Abandon, about a student at an elite university who is being stalked by her memories, falls into the category of collegiate gothic—and not just because it’s set on a campus of creepy stone buildings. Following the internal turmoil of Katie Burke (Katie Holmes), who is haunted by feelings of abandonment stemming from her childhood, the film is more of a gothic romance than a thriller: Katie escapes into the idealized memory of her boyfriend, Embry (British heartthrob Charlie Hunnam), a wealthy and flamboyant genius who mysteriously disappeared two years earlier.

Preternaturally driven, Katie is up for a big job with a hot consulting firm, but the pressure of finishing her thesis on global communications technology is getting to her. And so is Embry, who seemingly communicates with her from beyond the campus, appearing without warning to threaten her into resuming their passionate fling. But once abandoned, twice shy, so Katie turns to detective Wade Handler (Benjamin Bratt), who is investigating Embry’s disappearance. A classmate who lurks, er, works in the dungeonlike library warns Wade that men are drawn to Katie “like bugs to a bug light.”

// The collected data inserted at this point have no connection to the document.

Definition patientVolume : number :=
  or_number (parseInt (get formData "patientVolume")) (num 100).
Definition billingAverage : number :=
  or_number (parseFloat (get formData "billingAverage")) (num 150).
Definition collectionRate : number :=
  or_number (parseFloat (get formData "collectionRate")) (num 85).
Definition paymentTime : number :=
  or_number (parseInt (get formData "paymentTime")) (num 30).
(** [denialRate] is read twice, as an operand of [-] and of [*], which
    both convert it to a number: the constant is the converted value. *)
Definition denialRate : number :=
  if strict_eq_string (get formData "knowDenialRate") "yes"
  then or_number (parseFloat (get formData "denialRate")) (num 8)
  else ToNumber (estimateDenialRate (get formData "specialty")).

Definition monthlyPatients : number :=
  if strict_eq_string (get formData "volumePeriod") "daily"
  then mul patientVolume (num 30)
  else if strict_eq_string (get formData "volumePeriod") "weekly"
  then mul patientVolume (num 4)
  else patientVolume.

Definition monthlyRevenue : number :=
  mul (mul monthlyPatients billingAverage) (div collectionRate (num 100)).
Definition totalMonthlyClaims : number := monthlyPatients.

Definition staffWages : number :=
  or_number (parseFloat (get formData "staffWages")) (num 4000).
Definition staffCount : number :=
  or_number (parseInt (get formData "staffCount")) (num 2).
Definition pricingType : primitive := get formData "outsourcePricing".
Definition pricingValue : number :=
  or_number
    (parseFloat (get formData (to_string pricingType +:+ "Value")))
    (num 0).

Definition monthlyProcessingCost : number :=
  if strict_eq_string (get formData "processingType") "inhouse" then
    if strict_eq_string (get formData "wageType") "hourly"
    then mul (mul staffWages (num 160)) staffCount
    else mul staffWages staffCount
  else if strict_eq_string (get formData "processingType") "outsource" then
    if strict_eq_string pricingType "percentage"
    then mul monthlyRevenue (div pricingValue (num 100))
    else if strict_eq_string pricingType "perClaim"
    then mul totalMonthlyClaims pricingValue
    else if strict_eq_string pricingType "monthly"
    then pricingValue
    else if strict_eq_string pricingType "hourly"
    then mul pricingValue (num 160)
    else num 0
  else num 0.

Definition costPerClaim : number :=
  div monthlyProcessingCost totalMonthlyClaims.
Definition averageClaimPercentage : number :=
  Math_max (num 60) (Math_min (num 98) (sub (num 100) denialRate)).

Definition benchmarkMetrics : Result.BenchmarkMetrics :=
  {| Result.berserkClaimPercentage := num 96.5;
     Result.berserkCostPerClaim := num 12.50;
     Result.industryAverage := num 92.0 |}.

Definition nearbyProviders : list Result.Provider :=
  generateNearbyProviders (get formData "specialty") (get formData "pincode").

Definition generateMockCalculation : Result.CalculationResult :=
  {| Result.userMetrics :=
       {| Result.averageClaimPercentage :=
            div (Math_round (mul averageClaimPercentage (num 10))) (num 10);
          Result.claimDenialRate :=
            div (Math_round (mul denialRate (num 10))) (num 10);
          Result.costPerClaim :=
            div (Math_round (mul costPerClaim (num 100))) (num 100);
          Result.totalMonthlyClaims := Math_round totalMonthlyClaims;
          Result.monthlyRevenue := Math_round monthlyRevenue;
          Result.monthlyProcessingCost := Math_round monthlyProcessingCost |};
     Result.benchmarkMetrics := benchmarkMetrics;
     Result.nearbyProviders := nearbyProviders |}.

End GenerateMockCalculation.

(** [generateMockCalculation] on an argument typed [any]: the statements
    of the body in their order, each conversion of a property to a string
    with the exception it can raise.  On a form value nothing throws and
    the result is the record above ([generateMockCalculation_any_plain]). *)
Definition generateMockCalculation_any (formData : any)
  : completion Result.CalculationResult :=
  formData ← properties formData;
  patientVolume ← parseInt_value (get_value formData "patientVolume");
  let patientVolume := or_number patientVolume (num 100) in
  billingAverage ← parseFloat_value (get_value formData "billingAverage");
  let billingAverage := or_number billingAverage (num 150) in
  collectionRate ← parseFloat_value (get_value formData "collectionRate");
  let collectionRate := or_number collectionRate (num 85) in
  paymentTime ← parseInt_value (get_value formData "paymentTime");
  let paymentTime := or_number paymentTime (num 30) in
  denialRate ←
    (if strict_eq_string_value (get_value formData "knowDenialRate") "yes"
     then denialRate ← parseFloat_value (get_value formData "denialRate");
          mret (or_number denialRate (num 8))
     else mret (ToNumber (estimateDenialRate
                            (as_key (get_value formData "specialty")))));
  let monthlyPatients :=
    if strict_eq_string_value (get_value formData "volumePeriod") "daily"
    then mul patientVolume (num 30)
    else if strict_eq_string_value (get_value formData "volumePeriod") "weekly"
    then mul patientVolume (num 4)
    else patientVolume in
  let monthlyRevenue :=
    mul (mul monthlyPatients billingAverage) (div collectionRate (num 100)) in
  let totalMonthlyClaims := monthlyPatients in
  monthlyProcessingCost ←
    (if strict_eq_string_value (get_value formData "processingType") "inhouse" then
       staffWages ← parseFloat_value (get_value formData "staffWages");
       let staffWages := or_number staffWages (num 4000) in
       staffCount ← parseInt_value (get_value formData "staffCount");
       let staffCount := or_number staffCount (num 2) in
       mret (if strict_eq_string_value (get_value formData "wageType") "hourly"
             then mul (mul staffWages (num 160)) staffCount
             else mul staffWages staffCount)
     else if strict_eq_string_value (get_value formData "processingType") "outsource"
     then
       let pricingType := get_value formData "outsourcePricing" in
       key ← concat_value pricingType "Value";
       pricingValue ← parseFloat_value (get_value formData key);
       let pricingValue := or_number pricingValue (num 0) in
       mret (if strict_eq_string_value pricingType "percentage"
             then mul monthlyRevenue (div pricingValue (num 100))
             else if strict_eq_string_value pricingType "perClaim"
             then mul totalMonthlyClaims pricingValue
             else if strict_eq_string_value pricingType "monthly"
             then pricingValue
             else if strict_eq_string_value pricingType "hourly"
             then mul pricingValue (num 160)
             else num 0)
     else mret (num 0));
  let costPerClaim := div monthlyProcessingCost totalMonthlyClaims in
  let averageClaimPercentage :=
    Math_max (num 60) (Math_min (num 98) (sub (num 100) denialRate)) in
  let benchmarkMetrics :=
    {| Result.berserkClaimPercentage := num 96.5;
       Result.berserkCostPerClaim := num 12.50;
       Result.industryAverage := num 92.0 |} in
  let nearbyProviders :=
    generateNearbyProviders (as_key (get_value formData "specialty"))
                            (as_key (get_value formData "pincode")) in
  mret
    {| Result.userMetrics :=
         {| Result.averageClaimPercentage :=
              div (Math_round (mul averageClaimPercentage (num 10))) (num 10);
            Result.claimDenialRate :=
              div (Math_round (mul denialRate (num 10))) (num 10);
            Result.costPerClaim :=
              div (Math_round (mul costPerClaim (num 100))) (num 100);
            Result.totalMonthlyClaims := Math_round totalMonthlyClaims;
            Result.monthlyRevenue := Math_round monthlyRevenue;
            Result.monthlyProcessingCost := Math_round monthlyProcessingCost |};
       Result.benchmarkMetrics := benchmarkMetrics;
       Result.nearbyProviders := nearbyProviders |}.

(** [calculateMetrics]: the body of [generateMockCalculation] runs inside
    [try]; whatever it throws is logged and replaced by a new error. *)
Definition calculateMetrics (formData : any)
  : promise Result.CalculationResult :=
  match generateMockCalculation_any formData with
  | Return result => Resolved result
  | Throw error => Rejected "Failed to calculate metrics"
  end.

End Randomness.

(** [validateLocation] *)
Definition validateLocation (pincode : string) : promise bool :=
  let usZipPattern :=
    RegExp.Seq RegExp.Bol
      (RegExp.Seq (RegExp.Repeat 5 RegExp.Digit)
         (RegExp.Seq
            (RegExp.Opt (RegExp.Seq (RegExp.Char "-") (RegExp.Repeat 4 RegExp.Digit)))
            RegExp.Eol)) in
  let indianPinPattern :=
    RegExp.Seq RegExp.Bol (RegExp.Seq (RegExp.Repeat 6 RegExp.Digit) RegExp.Eol) in
  Resolved (RegExp.test usZipPattern pincode || RegExp.test indianPinPattern pincode).

(** [getProvidersByLocation]: [specialty] is optional. *)
Definition getProvidersByLocation
    (sorted : list Result.Provider -> list Result.Provider)
    (random : nat -> number) (pincode specialty : primitive)
  : promise (list Result.Provider) :=
  Resolved
    (generateNearbyProviders sorted random
       (if truthy specialty then specialty else VString "other") pincode).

The directing debut of Traffic screenwriter Stephen Gaghan, Abandon is rhapsodically atmospheric and visually and psychologically saturated in moody blues, with Holmes’ melancholy beauty adding to the seductive miasma. But this fugue state is sparked by unusually sharp dialogue. Katie’s friends, who are vividly, almost weirdly realistic—especially sex-on-the-brain Samantha (live wire Zooey Deschanel, who steals every scene as easily as she did in The Good Girl)—are obsessed with status and success but also vaguely troubled by the emptiness of their pursuits. And everyone is chemically under the influence: Embry, a Ritalin kid, first reappears to Katie while she’s on ecstasy. Soulful Wade is recovering from “extreme substance abuse,” which doesn’t deter Katie from romanticizing him as her rescuer. And who could blame her? Attractively damaged is a role that Bratt does exceedingly well.

Viewed as a tone poem to collegiate anomie, the film is smartly hypnotic. But as a thriller, it’s a washout. The skillfully artful buildup has only two paths to stumble down, and neither is very suspenseful: Either Embry is back, or he’s not—in which case Katie needs more help than she’s getting from the smarmy college shrink (Tony Goldwyn). Then again, maybe it’s to Gaghan’s credit that the sellout ending seems all of a piece with the mood on campus.